* **ACTION ITEM**
How many of the lines below include the word "with"? Only the number should be given.

* **INPUT RECORDS**
(** What is stale at a new version is an entry the database does not have. *)
Lemma new_stale td version s0 e : db_inv td -> (forall k n, td_nodes td k = Some n -> path_good k) -> u64_ok version ->
  next_version td <= version -> extends s0 (td_nodes td) -> stale_ok version s0 e -> index_ok e /\ e ∉ td_stale td.
Proof.
  intros Hi Hkeys Hu Hv Hsub [Ev [n Hn]]. split.
  - split; [by rewrite Ev|]. eapply key_ok_good; [done|done|unfold u64_ok in *; pose proof (inv_nonneg _ Hi); lia|by apply Hsub].
  - intros Hin. pose proof (inv_stale _ Hi) as Hst. rewrite Forall_forall in Hst. apply Hst in Hin. lia.
Qed.

(** The batches of a version put on the last one: the parts of the shards, and the root. *)
Definition top_ops td version prev (n : Node HV K) : list (BatchOp HV K) :=
  batch_of version prev None [(root_key version, n)] (stale_root (last_version td) version).

Record next_batches rl self td kvs version pvs caches prev (b : TreeUpdateBatch HV K) pts (n : Node HV K) : Prop := {
  nb_put : put_at (smdb_reader rl self) kvs version (last_version td) pvs caches =
    Ok (smt_root (sl (update_all version (latest td) kvs)), b);
  nb_made : forall pt, pt ∈ pts -> part_made rl self version prev (last_version td) pvs caches kvs pt;
  nb_tops : calculate_top_levels (map pt_node pts) version (last_version td) prev =
    Ok (smt_root (sl (update_all version (latest td) kvs)), top_ops td version prev n);
  nb_shards : map pt_shard pts = seqZ 0 16;
  nb_fits : forall pt, pt ∈ pts -> part_fits (td_stale td) pt;
  nb_top : part_ok (td_stale td) None [(root_key version, n)] (stale_root (last_version td) version);
  nb_nodes : nodes_of b = part_nodes pts ++ [(root_key version, n)];
  nb_stale : stale_of b = part_stale pts ++ stale_root (last_version td) version;
  nb_NoDup : NoDup (map fst (nodes_of b));
  nb_version : forall k m, (k, m) ∈ nodes_of b -> nk_version k = version;
  nb_since : forall e, e ∈ stale_of b -> stale_since_version e = version;
}.
#[global] Arguments nb_put {_ _ _ _ _ _ _ _ _ _ _} _.
#[global] Arguments nb_made {_ _ _ _ _ _ _ _ _ _ _} _.
#[global] Arguments nb_tops {_ _ _ _ _ _ _ _ _ _ _} _.
#[global] Arguments nb_shards {_ _ _ _ _ _ _ _ _ _ _} _.
#[global] Arguments nb_fits {_ _ _ _ _ _ _ _ _ _ _} _.
#[global] Arguments nb_top {_ _ _ _ _ _ _ _ _ _ _} _.
#[global] Arguments nb_nodes {_ _ _ _ _ _ _ _ _ _ _} _.
#[global] Arguments nb_stale {_ _ _ _ _ _ _ _ _ _ _} _.
#[global] Arguments nb_NoDup {_ _ _ _ _ _ _ _ _ _ _} _.
#[global] Arguments nb_version {_ _ _ _ _ _ _ _ _ _ _} _.
#[global] Arguments nb_since {_ _ _ _ _ _ _ _ _ _ _} _.

Lemma NoDup_part pts pt : NoDup (map fst (part_nodes pts)) -> pt ∈ pts -> NoDup (map fst (nodes_of (pt_batch pt))).
Proof.
  intros Hnd Hpt. apply list_elem_of_split in Hpt as (l1 & l2 & ->). unfold part_nodes in Hnd.
  rewrite map_app, concat_app, !map_app in Hnd. apply NoDup_app in Hnd as (_ & _ & Hnd).
  cbn [map concat] in Hnd. rewrite map_app in Hnd. by apply NoDup_app in Hnd as (? & _).
Qed.

(** A persisted shard is not newer than the last version. *)
Lemma shards_not_newer td reader pvs i v : db_inv td -> sees reader (td_nodes td) ->
  shards_based reader (last_version td) pvs -> nibble_ok i -> pvs i = Some v ->
  exists w, last_version td = Some w /\ v <= w.
Proof.
  intros Hi Hsee [Hb|(l & El & Hl)] Hni Ev.
  - rewrite Hb in Ev by done. by exists v.
  - assert (Hsub : reads reader (prune (td_nodes td) (td_stale td))).
    { intros k tag n Hk. apply prune_Some in Hk as [Hk _]. by apply Hsee. }
    destruct (last_version td) as [w|] eqn:Ew.
    2:{ change (Ok (replicate 16 (@None Version)) = Ok l) in El. assert (l = replicate 16 None) as -> by congruence.
        specialize (Hl i Hni). apply lookup_replicate in Hl as [Hl _]. congruence. }
    destruct (inv_latest _ Hi w Ew) as (_ & (_ & node & Hroot & Hrep) & _). exists w. split; [done|].
    destruct node as [[cs c]| |]; [destruct Hrep as [[_ [=]]|Hrep]| |];
      [|unfold get_shard_persisted_versions in El;
        rewrite new_empty_path_pack, obind_Ok, (reads_node _ _ _ _ _ Hsub Hroot), obind_Ok in El; discriminate El..].
    destruct (persisted_versions_found _ _ w (latest td) cs c Hsub Hroot Hrep) as (l' & El' & _ & Hl').
    rewrite El in El'. injection El' as <-. specialize (Hl' _ _ (Hl i Hni)). rewrite Ev in Hl'. destruct Hl' as (n & Hn & _).
    apply prune_Some in Hn as [Hn _]. apply (inv_versions _ Hi) in Hn. cbn [nk_version] in Hn.
    unfold next_version in Hn. rewrite Ew in Hn. lia.
Qed.

Lemma root_key_good v : path_good (root_key v) /\ NodeKey_get_shard_id (root_key v) = Ok None.
Proof.
  split; [exists []; split_and!; [constructor|cbn; lia|done]|]. by apply (shard_id_good _ []); [constructor|].
Qed.

Lemma next_batches_exist rl self td kvs version pvs caches prev : (forall (db : DB) k, is_ok (db_get_node db k) = true) ->
  db_reachable td -> stores self td -> u64_ok version -> next_version td <= version ->
  Z.of_nat (length (latest td) + length kvs) < U64 -> shards_based (smdb_reader rl self) (last_version td) pvs ->
  caches_ok version (latest td) kvs caches ->
  exists b pts n, next_batches rl self td kvs version pvs caches prev b pts n.
Proof.
  intros Hget Hr Hh Hu Hnext Hb Hpvs Hca. pose proof (reachable_inv _ Hr) as Hi.
  pose proof (smdb_sees rl self _ _ Hget Hh) as Hsee.
  pose proof (inv_ready td _ version pvs Hi Hsee Hnext Hpvs) as Hready. set (s0 := prune (td_nodes td) (td_stale td)) in *.
  assert (Hsub : extends s0 (td_nodes td)) by (intros k n Hk; by apply prune_Some in Hk as [? _]).
  assert (Hkeys : forall k n, s0 k = Some n -> path_good k) by (intros k n Hk; eapply (so_keys _ _ _ Hh); by apply Hsub).
  destruct (commit_spec _ s0 version (last_version td) pvs caches (latest td) kvs Hready Hca Hb) as (b & Eput & Hnd & Hver & Hstok & _).
  destruct (shard_parts rl self version prev (last_version td) pvs caches s0 (latest td) kvs Hready Hca Hb Hkeys) with (shards := seqZ 0 16)
    as (pts & Eseq & Hpts & Eps).
  { intros i v Hni Ev. by eapply shards_not_newer. }
  { apply Forall_forall. intros i Hi'. apply elem_of_seqZ in Hi'. unfold nibble_ok. lia. }
  pose proof Eput as Eput'. unfold put_at in Eput'. rewrite Eps, obind_Ok in Eput'. cbn [fst snd] in Eput'.
  apply bind_Ok in Eput' as ([root b2] & Etop & Eb). cbn [fst snd] in Eb. injection Eb as -> <-.
  destruct (put_top_inv _ _ _ _ _ Etop) as (_ & (n & En & Hleaf) & Est).
  destruct (combine_all_nodes pts TreeUpdateBatch_new) as [Ec1 Ec2].
  destruct (combine_nodes (combine_all TreeUpdateBatch_new pts) b2) as [E1 E2].
  rewrite Ec1, En in E1. rewrite Ec2, Est in E2.
  change (nodes_of (@TreeUpdateBatch_new HV K)) with (@nil (NodeKey * Node HV K)) in E1.
  change (stale_of (@TreeUpdateBatch_new HV K)) with (@nil StaleNodeIndex) in E2. cbn [app] in E1, E2.
  assert (Hnew : forall e, stale_ok version s0 e -> index_ok e /\ e ∉ td_stale td)
    by (intros e He; eapply new_stale; [done|apply (so_keys _ _ _ Hh)|done|done|done|done]).
  rewrite Forall_forall in Hstok.
  assert (Htop : part_ok (td_stale td) None [(root_key version, n)] (stale_root (last_version td) version)).
  { split.
    - intros k m Hin. apply list_elem_of_singleton in Hin as [= -> _]. apply root_key_good.
    - intros e He. assert (Hok : stale_ok version s0 e) by (apply Hstok; rewrite E2; apply elem_of_app; by right).
      apply Hnew in Hok as [Hok1 Hok2]. split_and!; [done..| |done]. unfold stale_root in He.
      destruct (last_version td) as [v|]; [|by apply not_elem_of_nil in He]. apply list_elem_of_singleton in He as ->. apply root_key_good. }
  exists (TreeUpdateBatch_combine (combine_all TreeUpdateBatch_new pts) b2), pts, n. split; try done.
  - intros pt Hpt. by apply Hpts.
  - unfold calculate_top_levels.
    assert (Hlen : Z.of_nat (length (map pt_node pts)) = 16).
    { apply (f_equal length) in Eseq. rewrite !length_map in *. rewrite Eseq. done. }
    rewrite Hlen. change (assert (16 =? 16) _) with (Ok tt). rewrite obind_Ok, Etop, obind_Ok.
    rewrite (create_batch_Ok version prev None b2), obind_Ok.
    + by rewrite En, Est.
    + rewrite En, Forall_singleton. apply root_key_good.
    + rewrite Est. apply Forall_forall. intros e He. by apply Htop in He as (_ & ? & _).
  - intros pt Hpt. split_and!.
    1,2: assert (Hin : pt_shard pt ∈ map pt_shard pts) by (by apply list_elem_of_fmap_2);
      rewrite Eseq in Hin; apply elem_of_seqZ in Hin; lia.
    + apply (NoDup_part pts); [|done]. rewrite E1, map_app in Hnd. by apply NoDup_app in Hnd as (? & _).
    + destruct (Hpts pt Hpt) as [[Hg1 Hg2] _]. split; [done|]. intros e He. destruct (Hg2 e He) as [Hok Hid].
      apply Hnew in Hok as [??]. done.
  - intros e He. by apply Hstok in He as [? _].
Qed.

(** The test helper makes the same batches. *)
Lemma merklize_shards_made rl self kvs version base prev pts :
  (forall pt, pt ∈ pts -> part_made rl self version prev base (fun _ => base) (fun _ => None) kvs pt) ->
  merklize_shards rl self kvs version base prev (map pt_shard pts) = Ok (map pt_node pts, map (part_ops version prev) pts).
Proof.
  induction pts as [|pt pts IH]; intros Hm; [done|]. cbn [map merklize_shards]. unfold get_state_shard_id. rewrite shard_filter.
  pose proof (Hm pt (list_elem_of_here _ _)) as Hpt. unfold part_made in Hpt. rewrite Hpt. cbn [unwrap]. rewrite obind_Ok.
  rewrite IH, obind_Ok; [done|]. intros pt' Hpt'. apply Hm. by right.
Qed.

Lemma merklize_value_set_made rl self td kvs version prev b pts n :
  next_batches rl self td kvs version (fun _ => last_version td) (fun _ => None) prev b pts n ->
  merklize_value_set rl self kvs version (last_version td) prev =
  Ok (top_ops td version prev n, map (part_ops version prev) pts, smt_root (sl (update_all version (latest td) kvs))).
Proof.
  intros Hnb. unfold merklize_value_set. rewrite <- (nb_shards Hnb), (merklize_shards_made _ _ _ _ _ _ pts (nb_made Hnb)), obind_Ok.
  by rewrite (nb_tops Hnb), obind_Ok.
Qed.

(** ** A run of [commit] *)
Definition chosen (order : list nat) pts : list part := omap (fun i => pts !! i) order.

Section Run.
Variables (version : Version) (prev : option Version) (pts : list part).
Hypothesis Hseq : map pt_shard pts = seqZ 0 16.

Lemma part_index i pt : pts !! i = Some pt -> pt_shard pt = Z.of_nat i.
Proof.
  intros Hi. assert (E : map pt_shard pts !! i = Some (pt_shard pt)) by (change (map pt_shard pts) with (pt_shard <$> pts); by rewrite list_lookup_fmap, Hi).
  rewrite Hseq in E. apply lookup_seqZ in E as [E _]. lia.
Qed.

* **SOLUTION**
5